(* ===== verification/Coroutine.v ===== *)
(** Asynchronous code.  An [async def] is a tree of awaited calls: each awaited
    call is one atomic step on the shared state, and what other coroutines do in
    between is up to the scheduler.  [gather] runs coroutines under every
    interleaving a scheduler can choose, and [spec] is the rely-guarantee logic
    the components' coroutines are proved in. *)

From S2P Require Import Prelude.

Inductive co (S E A : Type) : Type :=
| Done (r : result E A)
| Await (X : Type) (m : M S E X) (k : result E X → co S E A).
Arguments Done {S E A} r.
Arguments Await {S E A} X m k.

(** * The coroutine monad *)

Section Co.
Context {S E : Type}.

Fixpoint co_bind {A B} (f : A → co S E B) (c : co S E A) : co S E B :=
  match c with
  | Done (Ok a) => f a
  | Done (Err e) => Done (Err e)
  | Await X m k => Await X m (λ x, co_bind f (k x))
  end.

(** [await call]. *)
Definition perform {A} (m : M S E A) : co S E A := Await A m Done.
Definition throw {A} (e : E) : co S E A := Done (Err e).
Definition throw_if (b : bool) (e : E) : co S E unit := if b then throw e else Done (Ok tt).
Definition from_result {A} (r : result E A) : co S E A := Done r.

(** The outcome of a coroutine as a value, exceptions included. *)
Fixpoint settle {A} (c : co S E A) : co S E (result E A) :=
  match c with
  | Done r => Done (Ok r)
  | Await X m k => Await X m (λ x, settle (k x))
  end.

(** Running alone. *)
Fixpoint run {A} (c : co S E A) : M S E A := λ s,
  match c with
  | Done r => (r, s)
  | Await X m k => let '(x, s1) := m s in run (k x) s1
  end.
End Co.

#[export] Instance co_ret {S E} : MRet (co S E) := λ A a, Done (Ok a).
#[export] Instance co_mbind {S E} : MBind (co S E) := λ A B f c, co_bind f c.

Section TryGather.
Context {S E : Type}.

(** [try c except h]: [h] selects the exceptions it handles. *)
Definition co_catch {A} (c : co S E A) (h : E → option (co S E A)) : co S E A :=
  r ← settle c;
  match r with
  | Ok a => mret a
  | Err e => match h e with Some handler => handler | None => throw e end
  end.

(** Two coroutines, interleaved: while both have something to await,
    [turn] says whether the left one advances. *)
Context (turn : M S E bool).

Fixpoint par {A B} (c : co S E A) : co S E B → co S E (result E A * result E B) :=
  match c with
  | Done r => λ d, co_bind (λ r', Done (Ok (r, r'))) (settle d)
  | Await X m k =>
      fix right (d : co S E B) : co S E (result E A * result E B) :=
        match d with
        | Done r' => Await X m (λ x, co_bind (λ r, Done (Ok (r, r'))) (settle (k x)))
        | Await Y m' k' =>
            Await bool turn (λ t,
              if is_ok t && match t with Ok b => b | Err _ => false end
              then Await X m (λ x, par (k x) d)
              else Await Y m' (λ y, right (k' y)))
        end
  end.

(** [asyncio.gather] with [return_exceptions=True]: the outcomes in order. *)
Fixpoint gather_settled {A} (cs : list (co S E A)) : co S E (list (result E A)) :=
  match cs with
  | [] => mret []
  | c :: cs =>
      r ← par c (gather_settled cs);
      match r with
      | (x, Ok xs) => mret (x :: xs)
      | (_, Err e) => throw e
      end
  end.

Fixpoint errors_of {A} (rs : list (result E A)) : list E :=
  match rs with
  | [] => []
  | Err e :: rs => e :: errors_of rs
  | Ok _ :: rs => errors_of rs
  end.
Fixpoint values_of {A} (rs : list (result E A)) : list A :=
  match rs with
  | [] => []
  | Ok a :: rs => a :: values_of rs
  | Err _ :: rs => values_of rs
  end.

(** The exception [gather] raises is the first one in time; the scheduler
    chooses it among the exceptions. *)
Fixpoint raise_one {A} (e : E) (es : list E) : co S E A :=
  match es with
  | [] => throw e
  | e' :: es => Await bool turn (λ t, match t with Ok true => throw e | _ => raise_one e' es end)
  end.

(** [asyncio.gather]: the coroutines that did not raise run to their end. *)
Definition gather {A} (cs : list (co S E A)) : co S E (list A) :=
  rs ← gather_settled cs;
  match errors_of rs with
  | [] => mret (values_of rs)
  | e :: es => raise_one e es
  end.
End TryGather.

(** * Running *)

Section RunRules.
Context {S E : Type}.

Lemma run_ret {A} (a : A) (s : S) : run (E:=E) (mret a) s = (Ok a, s).
Proof. done. Qed.

Lemma run_perform {A} (m : M S E A) s : run (perform m) s = m s.
Proof. simpl. by destruct (m s). Qed.

Lemma run_bind {A B} (c : co S E A) (f : A → co S E B) s :
  run (mbind f c) s = match run c s with (Ok a, s1) => run (f a) s1 | (Err e, s1) => (Err e, s1) end.
Proof.
  unfold mbind, co_mbind. revert s.
  induction c as [[a|e]|X m k IH]; intros s; simpl; [done..|].
  destruct (m s) as [x s1]. apply IH.
Qed.

Lemma run_settle {A} (c : co S E A) s : run (settle c) s = (Ok (run c s).1, (run c s).2).
Proof.
  revert s. induction c as [r|X m k IH]; intros s; simpl; [done|].
  destruct (m s) as [x s1]. apply IH.
Qed.
End RunRules.

(** * Rely-guarantee specifications

    [G] bounds what one atomic step does to the shared state: it is what every
    coroutine guarantees and what every coroutine may assume of the others.
    [spec G c s Q]: started in [s], every step of [c] keeps [G] whatever the others
    do meanwhile, and its outcome satisfies [Q], in every later state. *)

Section Spec.
Context {S E : Type} (G : S → S → Prop) `{!PreOrder G}.

Fixpoint spec {A} (c : co S E A) (s : S) (Q : result E A → S → Prop) : Prop :=
  match c with
  | Done r => ∀ s', G s s' → Q r s'
  | Await X m k => ∀ s', G s s' → G s' (m s').2 ∧ spec (k (m s').1) (m s').2 Q
  end.

Lemma spec_later {A} (c : co S E A) s s' Q : G s s' → spec c s Q → spec c s' Q.
Proof. intros HG. destruct c; simpl; intros Hc t Ht; apply Hc; by etrans. Qed.

Lemma spec_mono {A} (c : co S E A) s (Q Q' : result E A → S → Prop) :
  spec c s Q → (∀ r s', G s s' → Q r s' → Q' r s') → spec c s Q'.
Proof.
  revert s. induction c as [r|X m k IH]; intros s; simpl; intros Hc HQ.
  - intros s' HG. auto.
  - intros s' HG. destruct (Hc s' HG) as [Hm Hk]. split; [done|].
    eapply IH; [done|]. intros r t Ht. apply HQ. etrans; [done|]. by etrans.
Qed.

Lemma spec_and {A} (c : co S E A) s Q Q' :
  spec c s Q → spec c s Q' → spec c s (λ r s', Q r s' ∧ Q' r s').
Proof.
  revert s. induction c as [r|X m k IH]; intros s; simpl; intros H1 H2 s' HG; [naive_solver|].
  destruct (H1 s' HG) as [Hm Hk], (H2 s' HG) as [_ Hk']. split; [done|]. by apply IH.
Qed.

Lemma spec_ret {A} (a : A) s (Q : result E A → S → Prop) :
  (∀ s', G s s' → Q (Ok a) s') → spec (mret a) s Q.
Proof. done. Qed.
Lemma spec_throw {A} (e : E) s (Q : result E A → S → Prop) :
  (∀ s', G s s' → Q (Err e) s') → spec (throw e) s Q.
Proof. done. Qed.

Lemma spec_bind {A B} (c : co S E A) (f : A → co S E B) s (Q : result E B → S → Prop) :
  spec c s (λ r s', match r with Ok a => spec (f a) s' Q | Err e => Q (Err e) s' end) →
  spec (mbind f c) s Q.
Proof.
  unfold mbind, co_mbind. revert s.
  induction c as [[a|e]|X m k IH]; intros s; simpl; intros Hc.
  - by apply Hc.
  - done.
  - intros s' HG. destruct (Hc s' HG) as [Hm Hk]. split; [done|]. by apply IH.
Qed.

Lemma spec_perform {A} (m : M S E A) s (Q : result E A → S → Prop) :
  (∀ s', G s s' → G s' (m s').2 ∧ ∀ s2, G (m s').2 s2 → Q (m s').1 s2) → spec (perform m) s Q.
Proof. done. Qed.

Lemma spec_settle {A} (c : co S E A) s (Q : result E (result E A) → S → Prop) :
  spec c s (λ r, Q (Ok r)) → spec (settle c) s Q.
Proof.
  revert s. induction c as [r|X m k IH]; intros s; simpl; intros Hc; [done|].
  intros s' HG. destruct (Hc s' HG) as [Hm Hk]. split; [done|]. by apply IH.
Qed.

Lemma spec_stable {A} (c : co S E A) s Q :
  spec c s Q → spec c s (λ r s', ∀ s2, G s' s2 → Q r s2).
Proof.
  revert s. induction c as [r|X m k IH]; intros s; simpl; intros Hc s' HG.
  - intros s2 HG2. apply Hc. by etrans.
  - destruct (Hc s' HG) as [Hm Hk]. split; [done|]. by apply IH.
Qed.

Lemma spec_catch {A} (c : co S E A) h s (Q : result E A → S → Prop) :
  spec c s (λ r s', match r with
    | Ok a => Q (Ok a) s'
    | Err e => match h e with Some handler => spec handler s' Q | None => Q (Err e) s' end end) →
  spec (co_catch c h) s Q.
Proof.
  intros Hc. unfold co_catch. apply spec_bind, spec_settle.
  eapply spec_mono; [exact (spec_stable _ _ _ Hc)|].
  intros [a|e] s' _ HQ; [done|].
  pose proof (HQ s' ltac:(reflexivity)) as HQ'. destruct (h e) as [handler|]; done.
Qed.

Lemma spec_true {A} (c : co S E A) s Q : spec c s Q → spec c s (λ _ _, True).
Proof. intros Hc. by eapply spec_mono. Qed.

(** A run alone is one of the interleavings. *)
Lemma spec_run {A} (c : co S E A) s Q :
  spec c s Q → G s (run c s).2 ∧ Q (run c s).1 (run c s).2.
Proof.
  revert s. induction c as [r|X m k IH]; intros s; simpl; intros Hc; [split; [done|by apply Hc]|].
  destruct (Hc s ltac:(reflexivity)) as [Hm Hk]. destruct (m s) as [x s1]; simpl in *.
  destruct (IH _ _ Hk) as [HG HQ]. split; [by etrans|done].
Qed.

(** ** Concurrent composition *)

Context (turn : M S E bool) (Hturn : ∀ s, G s (turn s).2).

Lemma spec_par {A B} (c : co S E A) (d : co S E B) s Qa Qb :
  spec c s Qa → spec d s Qb →
  spec (par turn c d) s (λ r s', ∃ ra rb, r = Ok (ra, rb) ∧ Qa ra s' ∧ Qb rb s').
Proof.
  revert d s. induction c as [r|X m k IHc]; intros d s Hc Hd.
  - simpl. apply (spec_bind (settle d)). apply spec_settle.
    assert (∀ s', G s s' → Qa r s') as Hr by done.
    clear Hc. revert s Hd Hr. induction d as [r'|Y m' k' IHd]; intros s Hd Hr; simpl in *.
    + intros s' HG s2 HG2. exists r, r'. split_and!; [done| |]; [apply Hr|apply Hd]; by etrans.
    + intros s' HG. destruct (Hd s' HG) as [Hm Hk]. split; [done|]. apply IHd; [done|].
      intros s2 HG2. apply Hr. etrans; [done|]. by etrans.
  - revert s Hc Hd. induction d as [r'|Y m' k' IHd]; intros s Hc Hd; simpl.
    + intros s' HG. destruct (Hc s' HG) as [Hm Hk]. split; [done|].
      apply (spec_bind (settle _)). apply spec_settle.
      eapply spec_mono; [exact (spec_stable _ _ _ Hk)|].
      intros r s2 HG2 HQ s3 HG3. exists r, r'. split_and!; [done|by apply HQ|].
      apply Hd. etrans; [exact HG|]. etrans; [exact Hm|]. by etrans.
    + intros s' HG. split; [apply Hturn|].
      assert (G s (turn s').2) as Ht by (etrans; [exact HG|apply Hturn]).
      destruct (is_ok _ && _).
      * intros s2 HG2. assert (G s s2) as HG3 by by etrans.
        destruct (Hc s2 HG3) as [Hm Hk]. split; [done|]. apply IHc; [done|].
        eapply spec_later; [|exact Hd]. by etrans.
      * intros s2 HG2. assert (G s s2) as HG3 by by etrans.
        destruct (Hd s2 HG3) as [Hm Hk]. split; [done|].
        apply IHd; [|exact Hk]. eapply (spec_later (Await X m k)); [|exact Hc]. by etrans.
Qed.

Lemma spec_gather_settled {A} (Qs : list (result E A → S → Prop)) (cs : list (co S E A)) s :
  Forall2 (λ c Q, spec c s Q) cs Qs →
  spec (gather_settled turn cs) s (λ r s',
    ∃ rs, r = Ok rs ∧ Forall2 (λ r Q, Q r s') rs Qs).
Proof.
  intros Hcs. induction Hcs as [|c Q cs Qs Hc Hcs IH]; cbn [gather_settled].
  - apply spec_ret. intros s' _. by exists [].
  - apply spec_bind. eapply spec_mono; [exact (spec_stable _ _ _ (spec_par _ _ _ _ _ Hc IH))|].
    intros r s' _ HQ. destruct (HQ s' ltac:(reflexivity)) as (ra & rb & -> & _ & rs & -> & _).
    apply spec_ret. intros s2 HG2. destruct (HQ s2 HG2) as (? & ? & E0 & Ha & rs' & -> & Hrs).
    simplify_eq. eexists. split; [reflexivity|]. by constructor.
Qed.

Lemma spec_raise_one {A} (e : E) es s (Q : result E A → S → Prop) :
  (∀ e' s', e' ∈ e :: es → G s s' → Q (Err e') s') → spec (raise_one turn e es) s Q.
Proof.
  revert e s. induction es as [|e' es IH]; intros e s HQ; simpl.
  - intros s' HG. apply HQ; [by left|done].
  - intros s' HG. split; [apply Hturn|]. assert (G s (turn s').2) as HG1.
    { etrans; [exact HG|apply Hturn]. }
    assert (spec (raise_one turn e' es : co S E A) (turn s').2 Q) as Hother.
    { apply IH. intros e'' s2 Hin HG2. apply HQ; [by right|by etrans]. }
    destruct (turn s').1 as [[]|]; [|done..].
    intros s2 HG2. apply HQ; [by left|by etrans].
Qed.

(** If every coroutine meets its post-condition, [gather] returns values that meet
    them in order, or raises an exception one of them raises. *)
Lemma spec_gather {A} (Qs : list (result E A → S → Prop)) (cs : list (co S E A)) s :
  Forall2 (λ c Q, spec c s Q) cs Qs →
  spec (gather turn cs) s (λ r s', match r with
    | Ok vs => Forall2 (λ v Q, Q (Ok v) s') vs Qs
    | Err e => ∃ Q, Q ∈ Qs ∧ Q (Err e) s' end).
Proof.
  intros Hcs. unfold gather. apply spec_bind.
  eapply spec_mono; [exact (spec_stable _ _ _ (spec_gather_settled _ _ _ Hcs))|].
  intros r s' _ HQ. destruct (HQ s' ltac:(reflexivity)) as (rs & -> & _).
  assert (∀ s2, G s' s2 → Forall2 (λ r Q, Q r s2) rs Qs) as Hrs.
  { intros s2 HG. by destruct (HQ s2 HG) as (? & [= <-] & ?). }
  clear HQ. destruct (errors_of rs) as [|e es] eqn:He.
  - apply spec_ret. intros s2 HG. specialize (Hrs s2 HG). clear -He Hrs.
    induction Hrs as [|[a|e] Q rs Qs HQ Hrs IH]; simpl in *; [constructor| |done].
    constructor; [done|]. by apply IH.
  - apply spec_raise_one. rewrite <-He. intros e' s2 Hin HG. specialize (Hrs s2 HG).
    clear -Hin Hrs. induction Hrs as [|[a|x] Q rs Qs HQ Hrs IH]; simpl in *.
    + by apply elem_of_nil in Hin.
    + destruct (IH Hin) as (Q' & ? & ?). exists Q'. split; [by right|done].
    + apply elem_of_cons in Hin as [->|Hin]; [exists Q; split; [by left|done]|].
      destruct (IH Hin) as (Q' & ? & ?). exists Q'. split; [by right|done].
Qed.
End Spec.

(** ** Outcomes of the calls that return

    Most methods let exceptions through; [okspec] bounds the steps of a
    coroutine and describes the value it returns, if it returns. *)

Section OkSpec.
Context {S E : Type} (G : S → S → Prop) `{!PreOrder G}.

Definition okspec {A} (c : co S E A) (s : S) (P : A → S → Prop) : Prop :=
  spec G c s (λ r s', match r with Ok a => P a s' | Err _ => True end).

Lemma ok_later {A} (c : co S E A) s s' P : G s s' → okspec c s P → okspec c s' P.
Proof. apply spec_later, _. Qed.
Definition apply (tenant_id : string) (request : FieldPatchRequest) : call store PatchResult :=
  let key := (tenant_id, request.(fp_idempotency_key)) in
  s ← get_state;
  match s.(_executions) !! key with
  | Some prior => of_result (validated "PatchResult" PatchResult_ok (replayed_patch prior))
  | None =>
      let remaining_failures := default 0 (s.(_transient_failures) !! tenant_id) in
      if negb (remaining_failures =? 0) then
        _ ← modify_state (λ s, mkConfigurationStore s.(_configurations) s.(_snapshots)
              s.(_snapshot_tenants) s.(_executions)
              (<[tenant_id := remaining_failures - 1]> s.(_transient_failures))
              s.(_verification_failures));
        raise (ESandbox TransientSandboxError)
      else
        configuration ← _get_unlocked tenant_id;
        let current := current_field configuration in
        _ ← raise_if (negb (bool_decide (current = request.(fp_old_field))))
              (ESandbox (PatchConflictError request.(fp_old_field) current));
        updated ← of_result (model_validate (patched request.(fp_new_field)
                                               (model_dump configuration)));
        _ ← set_configuration tenant_id updated;
        result ← of_result (validated "PatchResult" PatchResult_ok {|
          pr_system_id := cf_system_id updated; pr_field_name := field_name; pr_before := current;
          pr_after := request.(fp_new_field); pr_idempotency_key := request.(fp_idempotency_key);
          pr_configuration_hash := sha256_digest (JObj (model_dump updated));
          pr_replayed := false |});
        _ ← modify_state (λ s, mkConfigurationStore s.(_configurations) s.(_snapshots)
              s.(_snapshot_tenants) (<[key := result]> s.(_executions)) s.(_transient_failures)
              s.(_verification_failures));
        mret result
  end.

Definition restore (tenant_id snapshot_id : string) : call store RestoreResult :=
  s ← get_state;
  match s.(_snapshots) !! (tenant_id, snapshot_id) with
  | None =>
      match s.(_snapshot_tenants) !! snapshot_id with
      | Some _ => raise (ESandbox TenantScopeError)
      | None => raise (ESandbox (SnapshotNotFoundError snapshot_id))
      end
  | Some snapshot =>
      restored ← of_result (model_validate snapshot.(sn_configuration));
      _ ← set_configuration tenant_id restored;
      of_result (validated "RestoreResult" RestoreResult_ok {|
        rs_system_id := snapshot.(sn_system_id); rs_snapshot_id := snapshot_id;
        rs_configuration_hash := snapshot.(sn_configuration_hash); rs_restored := true |})
  end.

Definition inject_transient_failures (tenant_id : string) (count : Z) : call store Z :=
  _ ← modify_state (λ s, mkConfigurationStore s.(_configurations) s.(_snapshots)
        s.(_snapshot_tenants) s.(_executions) (<[tenant_id := count]> s.(_transient_failures))
        s.(_verification_failures));
  of_result (validated "TransientFailureState" (Z.leb 0) count).

Definition set_verification_failures (m : gmap string Z) : call store unit := modify_state (λ s,
  mkConfigurationStore s.(_configurations) s.(_snapshots) s.(_snapshot_tenants) s.(_executions)
    s.(_transient_failures) m).
(** * Concrete calls *)

Definition demo_patch : FieldPatchRequest := {|
  fp_old_field := "customer_id"; fp_new_field := "customer_uuid"; fp_idempotency_key := "key-1";
  fp_change_id := "chg-1"; fp_plan_hash := toy_hash "plan" |}.
Definition demo_store : ConfigurationStore CrmConfiguration :=
  served_store crm_seed "source_field"
    [CallApply "other" demo_patch; CallSnapshot "snapshot_0" 5 "other"].
Definition demo_snapshot : result exn SnapshotRecord * ConfigurationStore CrmConfiguration :=
  Config.snapshot crm_seed "snapshot_1" 10 "acme" demo_store.
Definition demo_snapshot_record : SnapshotRecord := Eval vm_compute in
  match demo_snapshot.1 with Ok sn => sn | Err _ => mkSnapshotRecord "" "" "" [] "" 0 end.
Definition demo_calls : list config_call :=
  [CallApply "acme" demo_patch; CallInjectTransient "acme" 1; CallReset "other";
   CallDryRun "acme" demo_patch].
Definition demo_applied : result exn PatchResult * ConfigurationStore CrmConfiguration :=
  Config.apply crm_seed "source_field" "acme" demo_patch demo_store.
Definition demo_result : PatchResult := Eval vm_compute in
  match demo_applied.1 with Ok r => r | Err _ => mkPatchResult "" "" "" "" "" "" false end.

Example patch_conflicts :
  (Config.dry_run crm_seed "source_field" "other" demo_patch demo_store).1 =
  Err (ESandbox (PatchConflictError "customer_id" "customer_uuid")).
Proof. vm_compute. reflexivity. Qed.

Example old_field_verified :
  vr_passed <$> (crm_verify crm_seed "acme" "customer_id" demo_store).1 = Ok true.
Proof. vm_compute. reflexivity. Qed.
Example new_field_expected :
  vr_passed <$> (crm_verify crm_seed "acme" "customer_uuid" demo_store).1 = Ok false.
Proof. vm_compute. reflexivity. Qed.

Module SandboxProperties.
Section Properties.
Context `{Platform} {C : Type} `{SystemConfiguration C} (seed : C) (field : string)
  `{!ConfigurationLaws C field}.

(** C10. Compensation is exact: once a tenant took a snapshot under a fresh
    identifier, then whatever calls follow, of any tenant, short of resetting this
    tenant, restoring it succeeds, reports the snapshot's hash, and brings back
    exactly the configuration the tenant had, whose digest is that hash; every
    other tenant that names the snapshot is refused and changes nothing. *)
Theorem restore_returns_to_snapshot before t i now sn s1 calls :
  let s := served_store seed field before in
  (∀ t', s.(_snapshots) !! (t', i) = None) →
  Config.snapshot seed i now t s = (Ok sn, s1) →
  Forall (spares_snapshot t i) calls →
  let s2 := perform_calls seed field calls s1 in
  (∃ r s3 c, Config.restore t i s2 = (Ok r, s3) ∧
    r.(rs_configuration_hash) = sn.(sn_configuration_hash) ∧
    sn.(sn_configuration_hash) = sha256_digest (JObj (model_dump c)) ∧
    Config.get seed t s1 = (Ok c, s1) ∧ Config.get seed t s3 = (Ok c, s3)) ∧
  ∀ t', t' ≠ t → Config.restore t' i s2 = (Err (ESandbox TenantScopeError), s2).
Proof.
  cbn zeta. intros Hnew Hsnap Hcalls.
  destruct (snapshot_ok seed field i now t sn _ s1 (served_inv seed field before) Hnew Hsnap)
    as (Hh & Hok & c & Hc & Hc1 & Hi & Hd & Hhash).
  pose proof (frame_calls seed field _ _ _ (snapshot_frame seed field t i sn) calls s1 Hcalls
    ltac:(by apply Forall_forall) Hh) as Hh2.
  split; [|intros t' Hne; by apply (restore_refused t t' i sn)].
  destruct (restore_ok field t i sn c _ Hh2 Hok Hi Hc Hd) as (r & s3 & Hr & Hrh & Hs3).
  exists r, s3, c. split_and!; [done|done|done|by apply get_stored|by apply get_stored].
Qed.


(** C12. Tenants do not interfere: whatever the other tenants have done, a call of a
    tenant gets the reply, value or error, it would have got had they done nothing,
    and what the tenant can see of the store afterwards is the same; a restore of a
    snapshot the tenant does not hold is the exception, and is refused either way. *)
Theorem tenants_do_not_interfere others c s :
  Forall (λ o, call_tenant o ≠ call_tenant c) others → sees c s →
  let s' := perform_calls seed field others s in
  (serve_call seed field c s').1 = (serve_call seed field c s).1 ∧
  same_tenant (call_tenant c) (serve_call seed field c s).2 (serve_call seed field c s').2.
Proof.
  cbn zeta. intros Ho Hsees.
  assert (same_tenant (call_tenant c) s (perform_calls seed field others s)) as R
    by (apply (frame_calls seed field _ _ _ (others_frame seed field (call_tenant c) s) others s);
        [by apply Forall_forall|done|apply same_tenant_refl]).
  destruct (serve_agrees seed field c s _ Hsees R) as [Hr Hs]. by rewrite Hr.
Qed.
End Properties.

Lemma restore_returns_to_snapshot_witness : ∃ r s3,
  Config.restore "acme" "snapshot_1"
    (perform_calls crm_seed "source_field" demo_calls demo_snapshot.2) = (Ok r, s3).
Proof.
  destruct (restore_returns_to_snapshot crm_seed "source_field"
    [CallApply "other" demo_patch; CallSnapshot "snapshot_0" 5 "other"] "acme" "snapshot_1" 10
    demo_snapshot_record demo_snapshot.2 demo_calls) as [(r & s3 & c & Hr & _) _].
  - intros t'. destruct (_ !! _) as [sn|] eqn:Hsn; [|done].
    assert (map_Forall (λ k _, k.2 ≠ "snapshot_1") demo_store.(_snapshots)) as Hall
      by (apply (bool_decide_unpack _); vm_compute; exact I).
    by destruct (Hall _ _ Hsn).
  - vm_compute. reflexivity.
  - repeat constructor; simpl; intros; congruence.
  - by exists r, s3.
Defined.
(* ===== verification/EventGatewayFacts.v ===== *)
(** What the event gateway promises under every interleaving of requests: only
    authenticated events are published, each of them is recorded in the inbox, a
    key stands for one content, and a publication that is reported happened. *)

From S2P Require Import Prelude Json Contracts Errors Samples Coroutine EventGateway.

(** * The topic *)

(** [sent w]: the messages the topic has accepted.  A publication that returns was
    accepted; one that raises may have been. *)
Class PublisherLaws (W : Type) `{IngestWorld W} := {
  sent : W → list (ChangeEvent * string);
  clock_sent w : sent (clock_now w).2 = sent w;
  publish_sent event change_id w : let '(r, w') := publish event change_id w in
    sent w' = sent w ++ [(event, change_id)] ∨ (is_ok r = false ∧ sent w' = sent w);
}.

Section Facts.
Context `{Platform} `{Hmac} {I W : Type} `{EventInboxRepository I} `{!InboxLaws I}
  `{IngestWorld W} `{!PublisherLaws W}.
Context (resolved : IngestSettings) (decode : string → option ChangeEvent).
(** The requests that ever reach the gateway. *)
Context (received : string → option string → Prop).
Abbreviation state := (IngestState I W).

Definition stored (s : state) (k : inbox_key) : option EventInboxRecord := inbox_view s.(is_inbox) k.
Definition messages (s : state) : list (ChangeEvent * string) := sent s.(is_world).

(** The event came with a request that carried the shared secret's signature. *)
Definition authentic (event : ChangeEvent) : Prop := ∃ body signature,
  received body (Some signature) ∧ decode body = Some event ∧
  signature = "sha256=" +:+ hmac_sha256_hex resolved.(event_gateway_webhook_secret) body.
(** [s.split('\n')]: never empty, [''] for the empty string. *)
Fixpoint split_nl_aux (s : string) (cur : string) : list string :=
  match s with
  | EmptyString => [cur]
  | String c r =>
      if Ascii.eqb c LF then cur :: split_nl_aux r ""
      else split_nl_aux r (cur ++ String c "")
  end.

Definition split_nl (s : string) : list string := split_nl_aux s "".

(** Truth value of a [str]: non-empty. *)
Definition truthy (s : string) : bool :=
  match s with EmptyString => false | _ => true end.

(** [s.startswith(sub)] *)
Fixpoint starts_with (sub s : string) : bool :=
  match sub, s with
  | EmptyString, _ => true
  | String a sub', String b s' => Ascii.eqb a b && starts_with sub' s'
  | String _ _, EmptyString => false
  end.

(** [sub in s] *)
Fixpoint contains (sub s : string) : bool :=
  starts_with sub s ||
  match s with
  | EmptyString => false
  | String _ r => contains sub r
  end.

(** Every character of [s] satisfies [p]. *)
Fixpoint all_chars (p : ascii -> bool) (s : string) : bool :=
  match s with
  | EmptyString => true
  | String c r => p c && all_chars p r
  end.

End PyStr.

Import PyStr.

(* ===================================================================== *)
(** ** Python dicts with string keys: insertion-ordered                  *)
(* ===================================================================== *)

Module PyDict.

Section Dict.
Context {V : Type}.

(** Items in insertion order; a key occurs once. *)
Definition dict : Type := list (string * V).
· · · · ·
* [Task to complete] Search the entries for the string "unit". Copy every line that has it.

* [Response to the exercise]
Definition throw_if (b : bool) (e : E) : co S E unit := if b then throw e else Done (Ok tt).
Definition set_verification_failures (m : gmap string Z) : call store unit := modify_state (λ s,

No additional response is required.